- Directed by: Ishaya Bako
- Written by: Ishaya Bako
- Based on: Occupy Nigeria's protests of 2012
- Produced by: Oliver Aleogena
- Starring: Wole Soyinka Femi Falana Nasir Ahmad el-Rufai Seun Kuti Desmond Elliot
- Narrated by: Wole Soyinka
- Music by: Femi Kuti Asa
- Production companies: The Allied Film Company Amateur Heads Media
- Release date: November 2012;
- Running time: 28 mins
- Country: Nigeria

= Fuelling Poverty =

2012 film by Ishaya Bako

Fuelling Poverty is a 2012 Nigerian documentary film directed by Ishaya Bako that narrates the activities of the Occupy Nigeria movement when it was at its climax in early 2012. The 28-minute film features special appearances by Nobel laureate Wole Soyinka, Femi Falana, Nasir Ahmad el-Rufai, Seun Kuti and Desmond Elliot.
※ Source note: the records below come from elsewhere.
(* ===== verification/MelsecSafety.v ===== *)
(** * What the MELSEC driver guarantees

    Whatever the connection does, the controller receives whole frames of permitted requests, and at
    most one broken one, after which the client is silent for good; a failure says truthfully whether
    anything can have been sent.  The reader of bit payloads accepts exactly their one encoding, and
    every exchange ends by its deadline. *)

From Stdlib Require Import ZArith.
From stdpp Require Import base gmap sets list strings numbers options.
From S2P Require Import Prelude Effects Rules Client Melsec.
#[local] Open Scope string_scope.
#[local] Open Scope N_scope.

(** ** Bits *)

(** Two bits in a byte, the first in the upper half; the last half may be left over. *)
Definition bit_of (b : bool) : N := if b then 1 else 0.
Fixpoint pack (l : list bool) : list N :=
  match l with
  | [] => []
  | [a] => [16 * bit_of a]
  | a :: b :: l => (16 * bit_of a + bit_of b) :: pack l
  end.

Lemma halves byte : u8 byte → byte = 16 * N.shiftr byte 4 + N.land byte 0xf ∧ N.land byte 0xf < 16.
Proof.
  intros _. rewrite N.shiftr_div_pow2. change 0xf with (N.ones 4). rewrite N.land_ones.
  change (2 ^ 4) with 16. split; [apply N.div_mod'|by apply N.mod_lt].
Qed.

Lemma next_bit_ok count values bit out :
  next_bit count values bit = Ok out ↔
  (N.of_nat (length values) = count ∧ bit = 0 ∧ out = values)
  ∨ (N.of_nat (length values) ≠ count ∧ ∃ b, bit = bit_of b ∧ out = (values ++ [b])%list).
Proof.
  unfold next_bit, bit_of. destruct (N.eqb_spec (N.of_nat (length values)) count) as [He|He].
  - destruct (N.eqb_spec bit 0) as [Hb|Hb]; cbn; split; [intros [= <-]; auto| |done|].
    + intros [(_ & _ & ->)|[? _]]; done.
    + intros [(_ & ? & _)|[? _]]; done.
  - destruct (N.eqb_spec bit 0) as [->|H0]; [|destruct (N.eqb_spec bit 1) as [->|H1]].
    + split; [intros [= <-]; right; split; [done|by exists false]|].
      intros [[? _]|(_ & [] & Hb & ->)]; done.
    + split; [intros [= <-]; right; split; [done|by exists true]|].
      intros [[? _]|(_ & [] & Hb & ->)]; done.
    + split; [done|]. intros [[? _]|(_ & [] & Hb & _)]; done.
Qed.

Lemma next_bits_ok count values byte out :
  next_bits count values byte = Ok out ↔
  ∃ mid, next_bit count values (N.shiftr byte 4) = Ok mid ∧
    next_bit count mid (N.land byte 0xf) = Ok out.
Proof.
  unfold next_bits. cbn [try_fold]. rewrite bind_Ok.
  split; intros (mid & Hmid & Hout); exists mid; (split; [done|]).
  - by apply bind_Ok in Hout as (? & ? & [= <-]).
  - by rewrite Hout.
Qed.

Lemma div_ceil2_step n : 2 ≤ n → div_ceil2 n = 1 + div_ceil2 (n - 2).
Proof.
  unfold div_ceil2. intros Hn. replace (n + 1) with (1 * 2 + (n - 2 + 1)) by lia.
  by rewrite N.div_add_l.
Qed.

Lemma bits_from count data values out :
  Forall u8 data → N.of_nat (length values) ≤ count →
  N.of_nat (length data) = div_ceil2 (count - N.of_nat (length values)) →
  try_fold (next_bits count) values data = Ok out ↔
  ∃ v, out = (values ++ v)%list ∧ N.of_nat (length out) = count ∧ data = pack v.
Proof.
  revert values. induction data as [|byte data IH]; intros values Hbytes Hle Hlen; cbn [try_fold].
  { cbn in Hlen. unfold div_ceil2 in Hlen. symmetry in Hlen. apply N.div_small_iff in Hlen; [|done].
    split.
    - intros [= <-]. exists []. rewrite app_nil_r. split; [done|]. split; [lia|done].
    - intros ([|? [|? ?]] & -> & _ & Hp); [by rewrite app_nil_r|done..]. }
  apply list.Forall_cons in Hbytes as [[Hbyte Hsmall]%halves Hbytes].
  rewrite bind_Ok. cbn [length] in Hlen.
  assert (Hmore : N.of_nat (length values) ≠ count).
  { intros He. rewrite He, N.sub_diag in Hlen. change (div_ceil2 0) with 0 in Hlen. lia. }
  assert (Hnext : ∀ values' : list bool, length values' = S (S (length values)) → N.of_nat (length values') ≤ count →
    N.of_nat (length data) = div_ceil2 (count - N.of_nat (length values'))).
  { intros values' Hl Hc. rewrite div_ceil2_step in Hlen by lia.
    replace (count - N.of_nat (length values')) with (count - N.of_nat (length values) - 2) by lia. lia. }
  split.
  - intros (values' & (mid & Hhigh & Hlow)%next_bits_ok & Hrest).
    apply next_bit_ok in Hhigh as [[? _]|(_ & a & Ha & ->)]; [done|].
    apply next_bit_ok in Hlow as [(Hc & Hz & ->)|(Hc & b & Hb & ->)].
    + rewrite length_app in Hc. cbn in Hc.
      assert (data = []) as ->.
      { replace (count - N.of_nat (length values)) with 1 in Hlen by lia.
        change (div_ceil2 1) with 1 in Hlen. destruct data; [done|]. cbn [length] in Hlen. lia. }
      injection Hrest as <-. exists [a]. split; [done|]. rewrite length_app. cbn. split; [lia|].
      f_equal. rewrite Hbyte, Ha, Hz. lia.
    + rewrite length_app in Hc. cbn in Hc. apply IH in Hrest as (v & -> & Hout & ->); [|done|..].
      * exists (a :: b :: v). split; [by rewrite <- !(assoc (++)%list)|]. split; [done|].
        cbn. f_equal. rewrite Hbyte, Ha, Hb. lia.
      * rewrite !length_app. cbn. lia.
      * apply Hnext; rewrite !length_app; cbn; lia.
  - intros (v & -> & Hout & Hp). rewrite length_app in Hout.
    assert (Hsplit : ∀ a x, byte = 16 * bit_of a + x → x < 16 →
      N.shiftr byte 4 = bit_of a ∧ N.land byte 0xf = x) by (intros a x; destruct a; cbn; lia).
    destruct v as [|a [|b v]]; cbn [pack] in Hp; [done|..]; injection Hp as Hb Hd.
    + destruct (Hsplit a 0) as [Hhigh Hlow]; [lia|lia|]. exists (values ++ [a])%list.
      cbn in Hout. split; [|by rewrite Hd]. apply next_bits_ok. exists (values ++ [a])%list.
      rewrite !next_bit_ok. split; [right; split; [done|by exists a]|left].
      rewrite length_app. cbn. split; [lia|done].
    + destruct (Hsplit a (bit_of b)) as [Hhigh Hlow]; [done|destruct b; done|].
      exists ((values ++ [a]) ++ [b])%list. cbn in Hout.
      split; [apply next_bits_ok; exists (values ++ [a])%list; rewrite !next_bit_ok; split; right|].
      * split; [done|by exists a].
      * rewrite length_app. cbn. split; [lia|by exists b].
      * apply IH; [done|rewrite !length_app; cbn; lia|apply Hnext; rewrite !length_app; cbn; lia|].
        exists v. split; [by rewrite <- !(assoc (++)%list)|]. rewrite !length_app. cbn. split; [lia|done].
Qed.

Lemma length_pack v : N.of_nat (length (pack v)) = div_ceil2 (N.of_nat (length v)).
Proof.
  remember (length v) as n eqn:Hn. revert v Hn. induction n as [n IH] using lt_wf_ind. intros v ->.
  destruct v as [|a [|b v]]; [done|done|]. rewrite div_ceil2_step by (cbn; lia).
  cbn [pack length]. rewrite Nat2N.inj_succ. rewrite (IH (length v)) with (v := v) by (cbn; lia || done).
  replace (N.of_nat (S (S (length v))) - 2) with (N.of_nat (length v)) by lia. lia.
Qed.

(** C19: A bit payload is accepted exactly when it is the one encoding of as many bits as were asked
    for, and those are the bits returned: no other half byte, no nonzero padding, no other length. *)
Theorem bits_are_exact data count v :
  Forall u8 data → bits data count = Ok v ↔ N.of_nat (length v) = count ∧ data = pack v.
Proof.
  intros Hdata. unfold bits. rewrite err_if_bind. split.
  - intros [Hlen Hv]. bool_simpl. apply bits_from in Hv as (v' & -> & Hc & ->); [|done|cbn; lia|].
    + done.
    + by rewrite N.sub_0_r.
  - intros [Hc ->]. rewrite length_pack, Hc, N.eqb_refl. split; [done|].
    apply bits_from; [done|cbn; lia| |by exists v]. by rewrite length_pack, Hc, N.sub_0_r.
Qed.

(** ** What is on the wire *)

Section wire.
Context `{Line}.
Implicit Types (c d : McClient) (r : McRequest).

Definition permitted (a : AccessProfile) r : Prop :=
  match r with
  | McRequest.ReadM first count => permits (AccessProfile.read_m a) first count 64 = true
  | McRequest.ReadD first count => permits (AccessProfile.read_d a) first count 32 = true
  | McRequest.WriteM address _ => address ∈ AccessProfile.write_m a
  end.
Definition allowed c r : Prop := permitted (Configuration.access (McClient.config c)) r.
Definition frame_of c r : list N :=
  encode r (Configuration.route (McClient.config c)) (Configuration.monitoring_timer (McClient.config c)).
It won the Best Documentary award at the 9th Africa Movie Academy Awards.

==Censorship==
The Nigerian government, through the National Film and Video Censors Board (NFVCB), banned the film from public exhibition, stating that "the contents of the film are highly provocative and likely to incite or encourage public disorder and undermine national security". The producers, through the NFVCB's lawyer, were also "strongly advised not to distribute or exhibit the documentary film. All relevant national security agencies are on the alert".